Data for this exercise:
__________

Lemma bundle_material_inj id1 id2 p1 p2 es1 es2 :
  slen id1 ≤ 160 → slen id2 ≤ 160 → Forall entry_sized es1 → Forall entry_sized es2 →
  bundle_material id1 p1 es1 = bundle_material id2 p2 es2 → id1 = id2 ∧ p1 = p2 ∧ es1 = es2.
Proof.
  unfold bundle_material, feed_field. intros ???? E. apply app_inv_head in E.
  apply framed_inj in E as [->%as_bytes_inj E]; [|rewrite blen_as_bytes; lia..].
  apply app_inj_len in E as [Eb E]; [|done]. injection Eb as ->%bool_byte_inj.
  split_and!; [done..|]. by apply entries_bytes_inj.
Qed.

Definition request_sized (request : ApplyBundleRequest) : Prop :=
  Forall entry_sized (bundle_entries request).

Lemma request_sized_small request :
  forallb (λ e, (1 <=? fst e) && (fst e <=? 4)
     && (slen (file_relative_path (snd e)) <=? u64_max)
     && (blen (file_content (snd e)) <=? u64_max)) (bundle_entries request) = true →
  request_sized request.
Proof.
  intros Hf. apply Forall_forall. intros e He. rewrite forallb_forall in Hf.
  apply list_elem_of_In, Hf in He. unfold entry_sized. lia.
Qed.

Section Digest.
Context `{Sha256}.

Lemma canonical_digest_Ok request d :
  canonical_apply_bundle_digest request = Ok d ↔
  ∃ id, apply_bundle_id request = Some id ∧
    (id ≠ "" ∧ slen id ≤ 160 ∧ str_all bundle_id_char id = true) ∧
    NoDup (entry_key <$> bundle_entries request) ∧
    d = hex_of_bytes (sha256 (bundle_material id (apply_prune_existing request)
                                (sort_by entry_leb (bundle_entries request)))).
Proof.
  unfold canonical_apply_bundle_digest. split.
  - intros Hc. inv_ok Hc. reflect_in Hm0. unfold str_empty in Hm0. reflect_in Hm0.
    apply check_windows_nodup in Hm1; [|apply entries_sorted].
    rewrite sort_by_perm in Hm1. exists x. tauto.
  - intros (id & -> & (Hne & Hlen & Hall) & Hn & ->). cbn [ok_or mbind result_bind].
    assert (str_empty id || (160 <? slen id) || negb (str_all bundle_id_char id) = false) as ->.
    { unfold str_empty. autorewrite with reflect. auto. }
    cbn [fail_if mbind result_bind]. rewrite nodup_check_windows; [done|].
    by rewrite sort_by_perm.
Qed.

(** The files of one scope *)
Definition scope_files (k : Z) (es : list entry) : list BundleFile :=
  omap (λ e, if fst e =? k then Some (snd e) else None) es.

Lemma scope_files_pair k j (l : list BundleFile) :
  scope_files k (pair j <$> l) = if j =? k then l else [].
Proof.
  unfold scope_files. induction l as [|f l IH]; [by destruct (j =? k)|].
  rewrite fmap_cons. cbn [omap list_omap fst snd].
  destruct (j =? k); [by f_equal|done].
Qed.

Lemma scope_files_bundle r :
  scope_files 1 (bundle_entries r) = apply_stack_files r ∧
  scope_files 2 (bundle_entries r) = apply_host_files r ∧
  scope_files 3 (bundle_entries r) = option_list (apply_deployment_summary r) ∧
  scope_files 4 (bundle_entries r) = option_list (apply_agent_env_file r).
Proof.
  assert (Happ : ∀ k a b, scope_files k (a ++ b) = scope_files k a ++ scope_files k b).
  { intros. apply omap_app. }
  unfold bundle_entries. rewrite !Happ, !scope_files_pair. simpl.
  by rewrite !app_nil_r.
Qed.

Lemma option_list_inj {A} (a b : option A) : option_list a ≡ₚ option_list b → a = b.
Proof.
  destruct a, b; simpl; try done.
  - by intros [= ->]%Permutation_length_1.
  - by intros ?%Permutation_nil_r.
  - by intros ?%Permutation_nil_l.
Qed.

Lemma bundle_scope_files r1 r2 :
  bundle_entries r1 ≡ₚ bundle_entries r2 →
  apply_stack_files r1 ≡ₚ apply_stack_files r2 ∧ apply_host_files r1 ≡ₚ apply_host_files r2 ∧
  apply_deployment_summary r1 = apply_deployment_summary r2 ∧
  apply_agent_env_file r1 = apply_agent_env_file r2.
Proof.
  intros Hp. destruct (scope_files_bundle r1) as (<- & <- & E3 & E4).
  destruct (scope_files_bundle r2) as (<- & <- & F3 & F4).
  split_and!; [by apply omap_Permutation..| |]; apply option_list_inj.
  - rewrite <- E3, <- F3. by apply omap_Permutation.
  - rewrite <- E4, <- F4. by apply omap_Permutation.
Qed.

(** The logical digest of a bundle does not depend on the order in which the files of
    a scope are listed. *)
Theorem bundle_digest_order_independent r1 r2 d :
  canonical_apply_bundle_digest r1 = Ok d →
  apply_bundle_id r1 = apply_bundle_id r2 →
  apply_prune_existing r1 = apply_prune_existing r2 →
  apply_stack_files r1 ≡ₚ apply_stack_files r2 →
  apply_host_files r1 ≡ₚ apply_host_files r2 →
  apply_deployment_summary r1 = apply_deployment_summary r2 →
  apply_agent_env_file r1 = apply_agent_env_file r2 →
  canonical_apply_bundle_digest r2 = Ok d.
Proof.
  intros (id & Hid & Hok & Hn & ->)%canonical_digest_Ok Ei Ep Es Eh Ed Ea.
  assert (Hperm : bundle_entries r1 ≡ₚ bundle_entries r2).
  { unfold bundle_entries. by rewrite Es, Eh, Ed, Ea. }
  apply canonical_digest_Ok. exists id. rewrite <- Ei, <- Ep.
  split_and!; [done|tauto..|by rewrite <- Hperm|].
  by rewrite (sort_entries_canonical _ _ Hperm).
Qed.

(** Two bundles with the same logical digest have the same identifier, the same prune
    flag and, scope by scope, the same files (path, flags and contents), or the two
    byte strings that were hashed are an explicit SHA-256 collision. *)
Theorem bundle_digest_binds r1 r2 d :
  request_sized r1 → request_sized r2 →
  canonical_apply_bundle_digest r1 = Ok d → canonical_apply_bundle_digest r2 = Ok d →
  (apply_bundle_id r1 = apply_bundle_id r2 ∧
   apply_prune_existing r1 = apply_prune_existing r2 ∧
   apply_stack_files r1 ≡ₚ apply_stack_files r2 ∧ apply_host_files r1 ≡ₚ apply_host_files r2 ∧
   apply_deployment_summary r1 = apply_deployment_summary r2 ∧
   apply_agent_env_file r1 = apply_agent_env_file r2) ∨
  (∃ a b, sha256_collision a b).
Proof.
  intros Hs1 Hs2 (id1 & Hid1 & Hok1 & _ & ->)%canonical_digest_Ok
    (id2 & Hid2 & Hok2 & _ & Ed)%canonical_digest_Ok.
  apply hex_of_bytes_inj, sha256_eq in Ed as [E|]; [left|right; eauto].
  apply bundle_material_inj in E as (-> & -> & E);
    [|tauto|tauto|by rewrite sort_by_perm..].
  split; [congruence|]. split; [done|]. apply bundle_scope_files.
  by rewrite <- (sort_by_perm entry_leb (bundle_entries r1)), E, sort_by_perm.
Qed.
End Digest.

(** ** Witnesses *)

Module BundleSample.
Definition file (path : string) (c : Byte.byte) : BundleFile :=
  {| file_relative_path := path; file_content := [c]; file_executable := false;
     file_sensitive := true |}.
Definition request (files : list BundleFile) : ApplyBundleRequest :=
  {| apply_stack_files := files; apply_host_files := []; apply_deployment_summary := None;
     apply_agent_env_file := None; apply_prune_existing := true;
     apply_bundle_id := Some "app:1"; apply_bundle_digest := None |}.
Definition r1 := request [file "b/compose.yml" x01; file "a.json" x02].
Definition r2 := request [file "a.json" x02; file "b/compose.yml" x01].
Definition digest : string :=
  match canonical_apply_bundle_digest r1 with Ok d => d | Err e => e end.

__________

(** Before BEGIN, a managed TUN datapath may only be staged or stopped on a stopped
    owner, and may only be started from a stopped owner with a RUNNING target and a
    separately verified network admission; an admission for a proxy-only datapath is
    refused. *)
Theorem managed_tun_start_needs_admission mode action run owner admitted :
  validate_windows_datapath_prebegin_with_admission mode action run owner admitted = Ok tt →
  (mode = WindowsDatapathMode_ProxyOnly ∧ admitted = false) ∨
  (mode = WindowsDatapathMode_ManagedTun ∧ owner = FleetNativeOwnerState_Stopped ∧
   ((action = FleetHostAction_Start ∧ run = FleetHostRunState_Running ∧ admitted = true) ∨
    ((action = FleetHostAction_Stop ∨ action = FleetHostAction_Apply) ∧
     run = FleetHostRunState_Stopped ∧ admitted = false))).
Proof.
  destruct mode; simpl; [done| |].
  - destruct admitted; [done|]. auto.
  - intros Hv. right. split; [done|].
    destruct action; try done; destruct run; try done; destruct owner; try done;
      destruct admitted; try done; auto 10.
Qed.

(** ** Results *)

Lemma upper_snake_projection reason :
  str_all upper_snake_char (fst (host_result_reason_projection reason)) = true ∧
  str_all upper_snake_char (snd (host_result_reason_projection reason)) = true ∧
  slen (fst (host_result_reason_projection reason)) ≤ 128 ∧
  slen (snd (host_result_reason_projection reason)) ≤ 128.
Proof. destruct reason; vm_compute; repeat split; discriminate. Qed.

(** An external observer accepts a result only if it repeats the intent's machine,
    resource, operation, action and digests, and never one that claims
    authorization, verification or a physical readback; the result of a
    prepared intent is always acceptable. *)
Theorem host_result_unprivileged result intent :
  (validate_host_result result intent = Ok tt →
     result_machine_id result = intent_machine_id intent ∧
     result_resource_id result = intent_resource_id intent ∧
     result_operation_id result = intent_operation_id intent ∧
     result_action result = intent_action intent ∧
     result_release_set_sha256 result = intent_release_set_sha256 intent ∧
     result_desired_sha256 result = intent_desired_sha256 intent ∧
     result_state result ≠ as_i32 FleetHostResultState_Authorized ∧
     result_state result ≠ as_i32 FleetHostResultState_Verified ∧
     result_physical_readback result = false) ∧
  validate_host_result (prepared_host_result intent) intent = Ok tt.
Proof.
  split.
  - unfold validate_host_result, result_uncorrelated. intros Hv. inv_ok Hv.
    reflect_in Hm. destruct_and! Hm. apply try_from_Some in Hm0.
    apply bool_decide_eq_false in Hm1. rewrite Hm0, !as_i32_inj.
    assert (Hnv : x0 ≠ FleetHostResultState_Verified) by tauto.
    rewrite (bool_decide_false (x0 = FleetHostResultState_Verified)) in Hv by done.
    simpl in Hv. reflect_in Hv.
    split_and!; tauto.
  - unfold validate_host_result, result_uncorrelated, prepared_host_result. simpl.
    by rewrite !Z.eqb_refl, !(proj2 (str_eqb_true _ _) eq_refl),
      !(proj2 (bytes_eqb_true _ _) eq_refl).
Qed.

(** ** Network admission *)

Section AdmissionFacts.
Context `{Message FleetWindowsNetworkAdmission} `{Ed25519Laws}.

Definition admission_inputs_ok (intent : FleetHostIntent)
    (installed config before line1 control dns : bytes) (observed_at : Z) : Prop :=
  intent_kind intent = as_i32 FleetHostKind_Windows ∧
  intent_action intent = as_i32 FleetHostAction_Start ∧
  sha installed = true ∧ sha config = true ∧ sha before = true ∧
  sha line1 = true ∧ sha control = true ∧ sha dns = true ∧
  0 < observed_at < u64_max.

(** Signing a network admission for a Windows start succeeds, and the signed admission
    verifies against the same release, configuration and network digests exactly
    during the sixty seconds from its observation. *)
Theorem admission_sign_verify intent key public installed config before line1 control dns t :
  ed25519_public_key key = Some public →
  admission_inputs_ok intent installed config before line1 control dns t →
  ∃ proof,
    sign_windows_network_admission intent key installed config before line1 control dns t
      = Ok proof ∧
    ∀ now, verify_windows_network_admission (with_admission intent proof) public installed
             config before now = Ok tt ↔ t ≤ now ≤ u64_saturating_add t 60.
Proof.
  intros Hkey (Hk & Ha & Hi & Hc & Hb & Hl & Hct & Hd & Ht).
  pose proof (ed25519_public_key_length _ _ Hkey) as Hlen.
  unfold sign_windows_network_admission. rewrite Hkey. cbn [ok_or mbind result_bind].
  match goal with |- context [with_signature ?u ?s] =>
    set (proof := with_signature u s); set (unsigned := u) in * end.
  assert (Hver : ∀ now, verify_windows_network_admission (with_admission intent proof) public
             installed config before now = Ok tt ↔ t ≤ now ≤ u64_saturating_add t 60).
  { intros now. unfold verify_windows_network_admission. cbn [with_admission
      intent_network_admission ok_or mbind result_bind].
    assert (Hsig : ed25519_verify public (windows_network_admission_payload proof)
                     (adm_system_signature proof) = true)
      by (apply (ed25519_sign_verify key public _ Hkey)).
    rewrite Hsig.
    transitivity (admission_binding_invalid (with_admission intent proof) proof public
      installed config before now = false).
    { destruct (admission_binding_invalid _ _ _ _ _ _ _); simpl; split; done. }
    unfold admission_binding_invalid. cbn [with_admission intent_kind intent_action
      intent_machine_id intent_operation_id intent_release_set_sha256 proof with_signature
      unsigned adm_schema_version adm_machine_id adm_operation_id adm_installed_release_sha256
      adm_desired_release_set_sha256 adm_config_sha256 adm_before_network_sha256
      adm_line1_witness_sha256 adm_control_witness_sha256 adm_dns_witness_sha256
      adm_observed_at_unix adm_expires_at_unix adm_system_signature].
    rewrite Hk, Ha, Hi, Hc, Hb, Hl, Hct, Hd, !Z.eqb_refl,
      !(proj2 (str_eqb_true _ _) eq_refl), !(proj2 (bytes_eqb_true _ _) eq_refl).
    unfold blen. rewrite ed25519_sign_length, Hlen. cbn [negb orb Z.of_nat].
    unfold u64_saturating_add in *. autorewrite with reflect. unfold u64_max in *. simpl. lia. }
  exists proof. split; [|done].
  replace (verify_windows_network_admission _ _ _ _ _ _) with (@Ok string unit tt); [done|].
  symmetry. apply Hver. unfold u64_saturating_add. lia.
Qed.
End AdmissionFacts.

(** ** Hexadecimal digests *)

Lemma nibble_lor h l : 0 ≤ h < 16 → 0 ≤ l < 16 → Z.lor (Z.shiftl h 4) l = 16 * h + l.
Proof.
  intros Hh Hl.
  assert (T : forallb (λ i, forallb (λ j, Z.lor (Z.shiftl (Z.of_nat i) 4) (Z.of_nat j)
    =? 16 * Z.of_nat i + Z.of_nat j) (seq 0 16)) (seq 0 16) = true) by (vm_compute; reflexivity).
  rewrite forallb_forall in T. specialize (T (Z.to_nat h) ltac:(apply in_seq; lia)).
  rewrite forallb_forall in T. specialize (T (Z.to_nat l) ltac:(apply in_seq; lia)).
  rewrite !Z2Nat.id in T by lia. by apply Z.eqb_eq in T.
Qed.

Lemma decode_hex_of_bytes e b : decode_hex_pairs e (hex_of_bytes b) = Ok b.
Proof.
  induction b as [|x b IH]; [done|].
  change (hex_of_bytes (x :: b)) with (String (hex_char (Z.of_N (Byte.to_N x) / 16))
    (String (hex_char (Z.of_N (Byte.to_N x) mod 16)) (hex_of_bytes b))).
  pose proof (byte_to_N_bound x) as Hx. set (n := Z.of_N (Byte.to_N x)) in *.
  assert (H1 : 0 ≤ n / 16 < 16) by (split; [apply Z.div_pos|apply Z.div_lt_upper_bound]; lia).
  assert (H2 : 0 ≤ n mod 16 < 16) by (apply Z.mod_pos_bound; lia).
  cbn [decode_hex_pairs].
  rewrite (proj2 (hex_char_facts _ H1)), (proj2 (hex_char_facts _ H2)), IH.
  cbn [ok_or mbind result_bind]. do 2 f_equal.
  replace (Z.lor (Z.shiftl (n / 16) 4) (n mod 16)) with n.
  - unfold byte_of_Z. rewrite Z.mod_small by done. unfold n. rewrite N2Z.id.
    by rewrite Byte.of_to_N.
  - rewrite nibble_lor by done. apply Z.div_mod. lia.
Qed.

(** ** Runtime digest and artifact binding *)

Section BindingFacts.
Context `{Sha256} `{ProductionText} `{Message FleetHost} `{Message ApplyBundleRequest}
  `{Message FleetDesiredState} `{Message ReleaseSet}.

__________

Assignment: Your answer must be the lines above from the one containing "omap (λ e, if" to the one containing "scope_files 1 (bundle_entries", both included, restated word for word.

Problem solution:
  omap (λ e, if fst e =? k then Some (snd e) else None) es.

Lemma scope_files_pair k j (l : list BundleFile) :
  scope_files k (pair j <$> l) = if j =? k then l else [].
Proof.
  unfold scope_files. induction l as [|f l IH]; [by destruct (j =? k)|].
  rewrite fmap_cons. cbn [omap list_omap fst snd].
  destruct (j =? k); [by f_equal|done].
Qed.

Lemma scope_files_bundle r :
  scope_files 1 (bundle_entries r) = apply_stack_files r ∧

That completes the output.